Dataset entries
(* ===== verification/World.v ===== *)
(** * What the services share: the database and identifiers

    The services of [src/service] keep their state in tables of one database,
    which they reach by name ([args.db["…"]] in each [build]), and number what
    they write from the counter of [src/service/globals/data.rs] (modelled with
    [Short.Db]).  [World] is that database; an operation of a service is a
    function from a world to a world.

    Identifiers come from the ruma crate and are parameters, as is the JSON text
    of what [serde_json] writes. *)

From stdpp Require Import prelude gmap strings list sorting.
From Stdlib Require Import ZArith Lia.
From Stdlib Require Import Strings.Byte.
From S2P Require Import Prelude MachineInt DbCodec DbMap Short.

(** ** Identifiers and JSON *)

Create HintDb ids.

Class Ids := {
  user_id_ok : bytes -> bool;
  room_id_ok : bytes -> bool;
  server_name_ok : bytes -> bool;
  server_name : bytes -> bytes;        (** [UserId::server_name] *)
  user_id_utf8 : forall u, user_id_ok u = true -> utf8_valid u = true;
  room_id_utf8 : forall r, room_id_ok r = true -> utf8_valid r = true;
  room_id_nonempty : forall r, room_id_ok r = true -> exists b r', r = b :: r' /\ b <> SEP;
  ids_disjoint : forall x, user_id_ok x = true -> room_id_ok x = true -> False;
  server_name_utf8 : forall s, server_name_ok s = true -> utf8_valid s = true;
  server_name_nonempty : forall s, server_name_ok s = true -> s <> [];
  (** a host name or an address: it begins with neither [+] nor [$] *)
  server_name_head : forall s, server_name_ok s = true -> head s <> Some x2b /\ head s <> Some x24;
  server_name_valid : forall u, user_id_ok u = true -> server_name_ok (server_name u) = true }.

(** The JSON text of an array of raw values, and its parser. *)
Class Json := {
  json_array : list bytes -> bytes;
  parse_array : bytes -> option (list bytes);
  json_array_utf8 : forall l, Forall (fun v => utf8_valid v = true) l ->
    utf8_valid (json_array l) = true;
  parse_json_array : forall l, Forall (fun v => utf8_valid v = true) l ->
    parse_array (json_array l) = Some l }.

(** An identifier holds no separator. *)
Section identifiers.
Context {I : Ids}.

Lemma user_no_sep u : user_id_ok u = true -> SEP ∉ u.
Proof. intros. by apply utf8_no_sep, user_id_utf8. Qed.
Lemma room_no_sep r : room_id_ok r = true -> SEP ∉ r.
Proof. intros. by apply utf8_no_sep, room_id_utf8. Qed.
Lemma server_no_sep s : server_name_ok s = true -> SEP ∉ s.
Proof. intros. by apply utf8_no_sep, server_name_utf8. Qed.

End identifiers.
#[export] Hint Resolve user_no_sep room_no_sep server_no_sep utf8_no_sep : ids.

(** ** The tables *)

Inductive tbl :=
| bannedroomids | disabledroomids
| roomid_invitedcount | roomid_inviteviaservers | roomid_joinedcount
| roomserverids | serverroomids
| roomuserid_invitecount | roomuserid_joined | roomuserid_leftcount | roomuserid_knockedcount
| roomuseroncejoinedids
| userroomid_invitestate | userroomid_joined | userroomid_leftstate | userroomid_knockedstate
| roomuserdataid_accountdata | roomusertype_roomuserdataid
| userid_password
| servercurrentevent_data | servernameevent_data | servername_educount
| pduid_pdu | eventid_pduid | eventid_outlierpdu
| userroomid_notificationcount | userroomid_highlightcount
| readreceiptid_readreceipt | roomuserid_privateread | roomuserid_lastprivatereadupdate
| roomid_pduleaves | roomid_shortstatehash | shorteventid_shortstatehash
| referencedevents | softfailedeventids | tofrom_relation | tokenids
| userdevicetxnid_response | lazyloadedids | threadid_userids
| roomsynctoken_shortstatehash
| alias_userid | alias_roomid | aliasid_alias
| senderkey_pusher | pushkey_deviceid
| publicroomids
| keychangeid_userid | keyid_key | onetimekeyid_onetimekeys
| openidtoken_expiresatuserid | logintoken_expiresatuserid
| todeviceid_events | token_userdeviceid
| userdeviceid_metadata | userdeviceid_token | userfilterid_filter
| userid_avatarurl | userid_blurhash | userid_devicelistversion | userid_displayname
| userid_lastonetimekeyupdate | userid_masterkeyid | userid_selfsigningkeyid | userid_usersigningkeyid
| useridprofilekey_value
| backupid_algorithm | backupid_etag | backupkeyid_backup
| userdevicesessionid_uiaainfo | userid_presenceid | presenceid_presence.

#[export] Instance tbl_eq_dec : EqDecision tbl.
Proof. solve_decision. Defined.

Record World := MkWorld { maps : tbl -> table; globals : Db }.

Definition set_map (t : tbl) (m : table) (w : World) : World :=
  MkWorld (fun t' => if decide (t = t') then m else maps w t') (globals w).

(** [self.db.t.insert(k, v)] and [self.db.t.remove(k)]. *)
Definition ins (t : tbl) (k v : bytes) (w : World) : World := set_map t (<[k := v]> (maps w t)) w.
Definition rem (t : tbl) (k : bytes) (w : World) : World := set_map t (delete k (maps w t)) w.

(** A write that may panic. *)
Definition upd (t : tbl) (f : table -> outcome CodecError table) (w : World) : outcome CodecError World :=
  m ← f (maps w t); Done (set_map t m w).

Lemma maps_ins_eq t k v w : maps (ins t k v w) t = <[k := v]> (maps w t).
Proof. unfold ins, set_map. cbn. by rewrite decide_True. Qed.
Lemma maps_ins_ne t t' k v w : t <> t' -> maps (ins t k v w) t' = maps w t'.
Proof. intros. unfold ins, set_map. cbn. by rewrite decide_False. Qed.
Lemma maps_rem_eq t k w : maps (rem t k w) t = delete k (maps w t).
Proof. unfold rem, set_map. cbn. by rewrite decide_True. Qed.
Lemma maps_rem_ne t t' k w : t <> t' -> maps (rem t k w) t' = maps w t'.
Proof. intros. unfold rem, set_map. cbn. by rewrite decide_False. Qed.
Lemma maps_set_eq t m w : maps (set_map t m w) t = m.
Proof. unfold set_map. cbn. by rewrite decide_True. Qed.
Lemma maps_set_ne t t' m w : t <> t' -> maps (set_map t m w) t' = maps w t'.
Proof. intros. unfold set_map. cbn. by rewrite decide_False. Qed.

Create Rewrite HintDb world.
#[export] Hint Rewrite maps_ins_eq maps_rem_eq maps_set_eq : world.
#[export] Hint Rewrite maps_ins_ne maps_rem_ne maps_set_ne using done : world.

Lemma globals_ins t k v w : globals (ins t k v w) = globals w.
Proof. done. Qed.
Lemma globals_rem t k w : globals (rem t k w) = globals w.
Proof. done. Qed.
Lemma globals_set t m w : globals (set_map t m w) = globals w.
Proof. done. Qed.
#[export] Hint Rewrite globals_ins globals_rem globals_set : world.

Arguments ins : simpl never.
Arguments rem : simpl never.
Arguments set_map : simpl never.

(** Writes of JSON and of numbers under raw keys. *)
Section raw_writes.
Context (debug : bool).

Lemma upd_json t k text w :
  upd t (fun m => raw_put debug m k (VJson text)) w = Done (ins t k text w).
Proof. by destruct debug. Qed.

Lemma upd_count t k n w :
  upd t (fun m => raw_aput debug 8 m k (VU64 n)) w = Done (ins t k (u64_to_be_bytes n) w).
Proof.
  unfold upd, raw_aput, raw_bput, buffer_serialize, serialize. cbn [ser_value]. unfold write.
  cbn [out cap app from_option]. rewrite length_u64_to_be. by destruct debug.
Qed.

Lemma upd_put_count t k n w :
  upd t (fun m => raw_put debug m k (VU64 n)) w = Done (ins t k (u64_to_be_bytes n) w).
Proof. by destruct debug. Qed.

End raw_writes.

(** Nothing but the given tables was written. *)
Definition frame (ts : list tbl) (w w' : World) : Prop :=
  forall t, t ∉ ts -> maps w' t = maps w t.

Lemma frame_refl ts w : frame ts w w.
Proof. done. Qed.
Lemma frame_trans ts w1 w2 w3 : frame ts w1 w2 -> frame ts w2 w3 -> frame ts w1 w3.
Proof. intros H1 H2 t Ht. by rewrite H2, H1. Qed.
Lemma frame_mono ts ts' w w' : frame ts w w' -> ts ⊆ ts' -> frame ts' w w'.
Proof. intros H Hs t Ht. apply H. set_solver. Qed.
Lemma frame_ins ts t k v w : t ∈ ts -> frame ts w (ins t k v w).
Proof. intros Ht t' Ht'. apply maps_ins_ne. set_solver. Qed.
Lemma frame_rem ts t k w : t ∈ ts -> frame ts w (rem t k w).
Proof. intros Ht t' Ht'. apply maps_rem_ne. set_solver. Qed.

(** Removing the keys of a scan. *)
Lemma rem_keys t ks w :
  let w' := foldl (fun w k => rem t k w) w ks in
  frame [t] w w' /\ forall k, maps w' t !! k = if decide (k ∈ ks) then None else maps w t !! k.
Proof.
  revert w. induction ks as [|k0 ks IH]; intros w; cbn [foldl].
  { split; [done|]. intros k. rewrite decide_False by set_solver. done. }
  destruct (IH (rem t k0 w)) as [Hf Hk]. split.
  - eapply frame_trans; [|done]. apply frame_rem. left.
  - intros k. rewrite Hk, maps_rem_eq. destruct (decide (k = k0)) as [->|Hne].
    + rewrite lookup_delete_eq. repeat case_decide; set_solver.
    + rewrite lookup_delete_ne by done. repeat case_decide; set_solver.
Qed.

(** Decides membership in a list of tables that is written out. *)
Ltac in_tables := repeat first [left; done | right].

(** ** The counter *)

Section counter.
Context (debug : bool).

(** [self.services.globals.next_count().unwrap()] *)
Definition next_count (w : World) : outcome CodecError (Z * World) :=
  match Short.next_count debug (globals w) with
  | Done (c, g) => Done (c, MkWorld (maps w) g)
  | Fail _ | Panic => Panic
  | OutOfFuel => OutOfFuel
  end.

Definition current (w : World) : Z := counter (globals w).

(** The counter is in step with the stored one and has room for [n] more. *)
Definition count_ok (n : Z) (w : World) : Prop :=
  (0 <= current w /\ current w + n <= u64_max)%Z /\ counter_matches (globals w) = true.

Lemma next_count_ok n w :
  count_ok n w -> (1 <= n)%Z ->
  exists w', next_count w = Done (current w + 1, w')%Z /\ maps w' = maps w /\
    current w' = (current w + 1)%Z /\ count_ok (n - 1) w' /\ is_u64 (current w + 1).
Proof.
  intros ([H0 Hm] & Hc) Hn. unfold next_count, current in *.
  destruct (next_count_matches debug (globals w)) as (-> & Hu & Hm'); [width_lia|done|lia|].
  eexists. split; [done|]. split; [done|]. unfold count_ok, current. cbn.
  split_and!; done || lia || width_lia.
Qed.

Lemma count_ok_mono n m w : count_ok n w -> (m <= n)%Z -> count_ok m w.
Proof. intros [? ?] ?. split; [lia|done]. Qed.

End counter.

(** ** Identifiers for the witnesses: ASCII text behind its sigil *)

Definition ascii_ok (b : bytes) : bool := forallb (in_range 0x00 0x7F) b.

Lemma ascii_utf8 b : ascii_ok b = true -> utf8_valid b = true.
Proof.
  induction b as [|x b IH]; [done|]. cbn [ascii_ok forallb utf8_valid].
  intros [-> Hb]%andb_true_iff. by apply IH.
Qed.

Fixpoint after_colon (b : bytes) : bytes :=
  match b with [] => [] | x :: b => if decide (x = x3a) then b else after_colon b end.

Definition sigil (x : byte) (b : bytes) : bool := ascii_ok b && bool_decide (head b = Some x).

Definition toy_server (b : bytes) : bool :=
  ascii_ok b && negb (bool_decide (b = []))
  && negb (bool_decide (head b = Some x2b)) && negb (bool_decide (head b = Some x24)).

Program Definition toy_ids : Ids :=
  {| user_id_ok := fun u => sigil x40 u && toy_server (after_colon u);
     room_id_ok := sigil x21; server_name_ok := toy_server; server_name := after_colon |}.
Next Obligation. intros u [[Hu _]%andb_true_iff _]%andb_true_iff. by apply ascii_utf8. Qed.
Next Obligation. intros u [Hu _]%andb_true_iff. by apply ascii_utf8. Qed.
Next Obligation.
  intros r [_ Hr%bool_decide_eq_true]%andb_true_iff. destruct r as [|b r]; [done|].
  injection Hr as ->. by exists x21, r.
Qed.
Next Obligation.
  intros x [[_ H1%bool_decide_eq_true]%andb_true_iff _]%andb_true_iff [_ H2%bool_decide_eq_true]%andb_true_iff.
  congruence.
Qed.
Next Obligation. unfold toy_server. intros s H. apply ascii_utf8. by destruct (ascii_ok s). Qed.
Next Obligation. by intros []. Qed.
Next Obligation.
  unfold toy_server. intros s H. repeat apply andb_true_iff in H as [H ?%negb_true_iff%bool_decide_eq_false].
  done.
Qed.
Next Obligation. by intros u [_ Hu]%andb_true_iff. Qed.

(** An empty database whose counter is [c]. *)
Definition empty_world (c : Z) : World :=
  MkWorld (fun _ => ∅) (MkDb c (Some (u64_to_be_bytes c)) ∅ ∅ ∅ ∅ ∅ ∅).

Lemma empty_world_ok c n :
  (0 <= c)%Z -> (c + n <= u64_max)%Z -> (0 <= n)%Z -> count_ok n (empty_world c).
Proof.
  intros. split; [cbn; lia|]. unfold counter_matches. cbn.
  rewrite Bytes.u64_from_bytes_be by width_lia. by apply bool_decide_eq_true.
Qed.

(** ** JSON for the witnesses: each value behind its length in unary *)

(** A valid text begins with a character, and what follows it decides. *)
Lemma utf8_char b0 l :
  utf8_valid (b0 :: l) = true ->
  exists h t, b0 :: l = h ++ t /\ h <> [] /\ utf8_valid t = true /\
    forall t', utf8_valid (h ++ t') = utf8_valid t'.
Proof.
  intros Hv. cbn [utf8_valid] in Hv. destruct (in_range 0 127 b0) eqn:E0.
  { exists [b0], l. split_and!; try done. intros t'. cbn. by rewrite E0. }
  destruct l as [|b1 l]; [done|]. destruct (in_range 194 223 b0) eqn:E1.
  { apply andb_true_iff in Hv as [H1 Hv]. exists [b0; b1], l. split_and!; try done.
    intros t'. cbn. by rewrite E0, E1, H1. }
  destruct l as [|b2 l]; [done|]. destruct (in_range 224 239 b0) eqn:E2.
  { apply andb_true_iff in Hv as [H1 Hv]. exists [b0; b1; b2], l. split_and!; try done.
    intros t'. cbn. rewrite E0, E1, E2. by rewrite H1. }
  destruct l as [|b3 l]; [done|]. apply andb_true_iff in Hv as [H1 Hv].
  exists [b0; b1; b2; b3], l. split_and!; try done. intros t'. cbn. rewrite E0, E1, E2. by rewrite H1.
Qed.

Lemma utf8_app a b : utf8_valid a = true -> utf8_valid b = true -> utf8_valid (a ++ b) = true.
Proof.
  intros Ha Hb. remember (length a) as n eqn:Hn. revert a Hn Ha.
  induction n as [n IH] using lt_wf_ind. intros a -> Ha. destruct a as [|b0 l]; [done|].
  destruct (utf8_char b0 l Ha) as (h & t & E & Hne & Ht & Hh). rewrite E, <- app_assoc, Hh.
  apply (IH (length t)); [|done|done]. rewrite E, length_app. destruct h; [done|cbn; lia].
Qed.

Fixpoint toy_array (l : list bytes) : bytes :=
  match l with
  | [] => []
  | v :: l => replicate (length v) x31 ++ x30 :: v ++ toy_array l
  end.

Fixpoint toy_ones (b : bytes) : nat * bytes :=
  match b with
  | x :: b' => if decide (x = x31) then let '(n, r) := toy_ones b' in (S n, r) else (0, b)
  | [] => (0, [])
  end.

Fixpoint toy_parse (fuel : nat) (b : bytes) : option (list bytes) :=
  match fuel, b with
  | _, [] => Some []
  | S fuel, _ =>
      match toy_ones b with
      | (n, _ :: r) => cons (take n r) <$> toy_parse fuel (drop n r)
      | _ => None
      end
  | O, _ => None
  end.

Lemma toy_ones_replicate n r : toy_ones (replicate n x31 ++ x30 :: r) = (n, x30 :: r).
Proof. induction n as [|n IH]; [done|]. cbn. by rewrite IH. Qed.

Lemma toy_parse_array l fuel : length l <= fuel -> toy_parse fuel (toy_array l) = Some l.
Proof.
  revert fuel. induction l as [|v l IH]; intros fuel Hf; [by destruct fuel|].
  destruct fuel as [|fuel]; [cbn in Hf; lia|]. cbn [toy_array toy_parse].
  rewrite toy_ones_replicate. destruct (replicate _ _ ++ _) eqn:Er; [by destruct (replicate _ _)|].
  rewrite take_app_length, drop_app_length, IH by (cbn in Hf; lia). done.
Qed.

Program Definition toy_arrays : Json :=
  {| json_array := toy_array; parse_array := fun b => toy_parse (length b) b |}.
Next Obligation.
  intros l Hl. induction Hl as [|v l Hv Hl IH]; [done|]. cbn [toy_array]. apply utf8_app.
  - apply ascii_utf8. induction (length v); [done|]. cbn. done.
  - change (utf8_valid (v ++ toy_array l) = true). by apply utf8_app.
Qed.
Next Obligation.
  intros l _. apply toy_parse_array. induction l as [|v l IH]; cbn; [lia|].
  rewrite length_app. cbn. rewrite length_app. lia.
Qed.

*Try it:*
Wherever the string "export" appears in the entries above, list that line.

*Answer to this task:*
#[export] Hint Resolve user_no_sep room_no_sep server_no_sep utf8_no_sep : ids.
#[export] Instance tbl_eq_dec : EqDecision tbl.
#[export] Hint Rewrite maps_ins_eq maps_rem_eq maps_set_eq : world.
#[export] Hint Rewrite maps_ins_ne maps_rem_ne maps_set_ne using done : world.
#[export] Hint Rewrite globals_ins globals_rem globals_set : world.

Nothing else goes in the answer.